The short shuttle can be a much better indication of your ability to play football fast.”
Pat doesn’t say a fast shuttle and a fast 40 is bad. He says an average 40 time is not that bad when a good shuttle time is demonstrated. Conversely, a great 40 time but not a great shuttle is a warning flag that the speed may not translate to football speed.
Among linebackers, the 40 yard dash may be impressive, but the short shuttle may be the score that shows middle of the field coverage skills, demonstrating the ability to read and react to changes of direction. For linebackers and defensive linemen in the 2014 NFL Combine, Khalil Mack had the 5th best time in the short shuttle.

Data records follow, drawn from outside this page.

(** The message built under [if (!response.ok)]. *)
Definition serverErrorMessage (response : Response) (responseData : Js.value) : string :=
  let errorMessage := "Server error (" +:+ pretty (status response) +:+ "): " in
  if Js.truthy responseData
  then
    let details : list Js.value := [] in
    let details := pushIfTruthy responseData "detail" details in
    let details := pushIfTruthy responseData "error" details in
    let details := pushIfTruthy responseData "message" details in
    let details := pushFrameIndex responseData details in
    errorMessage
      +:+ (if (0 <? length details)%nat then Js.join " | " details else statusText response)
  else errorMessage +:+ statusText response.

(** From the settlement of [response.json()] to the end of [try]. *)
Definition afterJson (isVideo : bool) (response : Response) (j : JsonOutcome) : M Task :=
  responseData ←
    match j with
    | Parsed v => mret v
    | ParseFailed _ => consoleError "Failed to parse JSON response:" ;; mret Js.Null
    end;
  if negb (ok response)
  then throw (ErrorObject PlainError (serverErrorMessage response responseData))
  else
    setUploadStatus
      (mkStatus (Some success)
         ((if isVideo then "Video" else "Image") +:+ " uploaded successfully!")) ;;
    consoleLog "Response:" ;;
    mret Finished.

Definition sendToBackend (r : State) : M Task :=
  match file r with
  | None =>
      setUploadStatus (mkStatus (Some error) "Please select a file first") ;;
      mret Finished
  | Some f =>
      setIsUploading true ;;
      setUploadStatus idle ;;
      guarded (tryStart f)
  end.

Definition resumeFetch (isVideo : bool) (o : FetchOutcome) : M Task :=
  guarded (afterFetch isVideo o).

Definition resumeJson (isVideo : bool) (response : Response) (j : JsonOutcome) : M Task :=
  guarded (afterJson isVideo response j).

(** One invocation driven to its end: [o] settles the request if one is
    issued, [j] settles the reading of its body if it comes to that. *)
Definition submit (r : State) (o : FetchOutcome) (j : JsonOutcome) : M Task :=
  t ← sendToBackend r;
  match t with
  | AwaitFetch isVideo =>
      t' ← resumeFetch isVideo o;
      match t' with
      | AwaitJson isVideo' response => resumeJson isVideo' response j
      | _ => mret t'
      end
  | _ => mret t
  end.

Definition exec {A} (m : M A) (w : World) : World := snd (m w).
Definition result {A} (m : M A) (w : World) : Outcome A := fst (m w).

(** The calls a handler added to the log of [w]. *)
Definition added {A} (m : M A) (w : World) : list Effect :=
  drop (length (trace w)) (trace (exec m w)).

Definition isFetch (e : Effect) : bool :=
  match e with Fetch _ _ _ => true | _ => false end.

Definition fetches (tr : list Effect) : list Effect := List.filter isFetch tr.

Definition revocations (tr : list Effect) : list string :=
  omap (fun e => match e with RevokeObjectURL u => Some u | _ => None end) tr.

(** How many times [URL.revokeObjectURL(u)] was called. *)
Definition revokeCalls (u : string) (tr : list Effect) : nat :=
  length (List.filter (String.eqb u) (revocations tr)).

Definition contains (sub s : string) : bool :=
  match String.index 0 sub s with Some _ => true | None => false end.

Definition emptyWorld : World := mkWorld initialState (mkBrowser 0 ∅) [].

(** ** The mounted component

    [effectRender] is the render whose effect is installed:
    [useEffect(..., [previewUrl])] runs the cleanup of that render when a
    later render has another [previewUrl], and when the component unmounts.
    [task] is the invocation of [sendToBackend] in flight, if any. *)
Record Page : Type := mkPage {
  world : World;
  effectRender : State;
  task : Task;
  mounted : bool
}.

Definition initialPage : Page := mkPage emptyWorld initialState Finished true.

Inductive Event : Type :=
| Select (files : list File)
| Clear
| Send
| FetchSettled (o : FetchOutcome)
| JsonSettled (j : JsonOutcome)
| Unmount.

(** The commit after a handler ran. *)
Definition render (p : Page) : Page :=
  let now := state (world p) in
  if decide (previewUrl (effectRender p) = previewUrl now)
  then p
  else
    mkPage (exec (effectCleanup (effectRender p)) (world p))
           now (task p) (mounted p).

(** [{file && previewUrl && (...)}]: the clear and send buttons exist. *)
Definition previewShown (s : State) : bool :=
  match file s with
  | Some _ => truthy_url (previewUrl s)
  | None => false
  end.

(** One event on a mounted page; [None] when the page offers no such event
    (the button is absent or disabled, or no promise is pending). *)
Definition dispatch (ev : Event) (p : Page) : option Page :=
  if negb (mounted p) then None
  else
    let s := state (world p) in
    match ev with
    | Select files =>
        Some (render (mkPage (exec (handleFileUpload s files) (world p))
                             (effectRender p) (task p) true))
    | Clear =>
        if previewShown s
        then Some (render (mkPage (exec (clearFile s) (world p))
                                  (effectRender p) (task p) true))
        else None
    | Send =>
        if previewShown s && negb (isUploading s)
        then
          match sendToBackend s (world p) with
          | (Returned t, w') => Some (render (mkPage w' (effectRender p) t true))
          | (Threw _, _) => None
          end
        else None
    | FetchSettled o =>
        match task p with
        | AwaitFetch isVideo =>
            match resumeFetch isVideo o (world p) with
            | (Returned t, w') => Some (render (mkPage w' (effectRender p) t true))
            | (Threw _, _) => None
            end
        | _ => None
        end
    | JsonSettled j =>
        match task p with
        | AwaitJson isVideo response =>
            match resumeJson isVideo response j (world p) with
            | (Returned t, w') => Some (render (mkPage w' (effectRender p) t true))
            | (Threw _, _) => None
            end
        | _ => None
        end
    | Unmount =>
        Some (mkPage (exec (effectCleanup (effectRender p)) (world p))
                     (effectRender p) (task p) false)
    end.

Fixpoint run (evs : list Event) (p : Page) : option Page :=
  match evs with
  | [] => Some p
  | ev :: rest =>
      match dispatch ev p with
      | Some p' => run rest p'
      | None => None
      end
  end.

(** The store replayed over a log, one call at a time. *)
Definition replay (tr : list Effect) : Browser :=
  foldl (fun b e => apply_browser e b) (mkBrowser 0 ∅) tr.

(** ** Vocabulary of the statements *)

(** [w] after the calls [es], in order. *)
Definition extend (w : World) (es : list Effect) : World :=
  mkWorld (foldl (fun s e => apply_state e s) (state w) es)
          (foldl (fun b e => apply_browser e b) (browser w) es)
          (trace w ++ es).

So now that we understand what we are looking for, let’s evaluate Khalil Mack’s numbers by comparing him to Jadaveon Clowney as a defensive end and Dwayne Gratz as a cover man.
|Jadeveon Clowney||Khalil Mack||Dwayne Gratz||Difference with Clowney||Difference with Gratz|
|Height||6’ 5”||6’ 2”||5’ 11”||-3”||+ 3”|
|Weight||265||250 lbs||200 lbs||-15 lbs||+ 50 lbs|
|Arm length||35||33”||32”||-2”||+ 1”|
Speed and Quickness
|40 yard dash||4.53 seconds||4.65 secs||4.47 secs||-.12 secs||- .18 secs|
|3 cone drill||7.27 seconds||7.08 secs||6.70 secs||+.19 secs||- .38 secs|
|Shuttle||Did not do||4.18 secs||4.15 secs||NA||- .03 secs|
|Vertical leap||37.5”||40”||38”||+2.5”||+ 2”|
|Broad jump||10’ 4”||10’ 8”||10’ 5”||+4 “||+ 3 “|
In terms of explosiveness (vertical jump, broad jump, bench press), you can see the power in both Khalil Mack (73.6) and Dwayne Gratz (70.5). Jadaveon Clowney is very close (68.75). Khalil Mack brings a lot of punch with his contact, for a linebacker to generate a 40” vertical leap at 250 pounds shows incredible leg strength. I still marvel at Gratz, a cornerback, delivering an explosiveness rating of 70.5.
In terms of the short shuttle, Khalil Mack can practically equal the change of direction speed of Dwayne Gratz, a corner back! Khalil Mack plays fast. Phil Savage, a former NFL GM, sent out a tweet questioning Jadaveon Clowney’s decision to not run the short shuttle. He wanted to see the lateral quickness time. We know this about Jadaveon, his 40 yard dash was the fastest of all defensive ends, but can he change direction or is this a straight ahead speed? We don’t know.
When you compare Jadaveon Clowney to Khalil Mack, the question is whether you want a defensive end or a LEO outside linebacker. Jadaveon Clowney is a bigger man with a good bit of speed. Khalil Mack is a slightly smaller man with a high concentration of both power and quickness.
I think in Gus Bradley’s mind, he really wants that LEO. The LEO is a rare athlete combining both power and quickness.
Is Khalil Mack a “Von Miller” type LEO candidate? I have read a lot of opinions of guys I respect and they are mixed. Some, like Mike Mayock, say he is and deserves the number one spot. Both ESPN guys, Kiper and McShay say he is a top three candidate (meaning us, the Jaguars). Others say he struggles in traffic and needs to improve his coverage skills and is a second round candidate. I don’t know, but I bet Dave Caldwell knows for sure what he thinks.
If Khalil Mack is selected by the Jaguars, we can bet they think he is an elite LEO and we will be better off. We will soon know.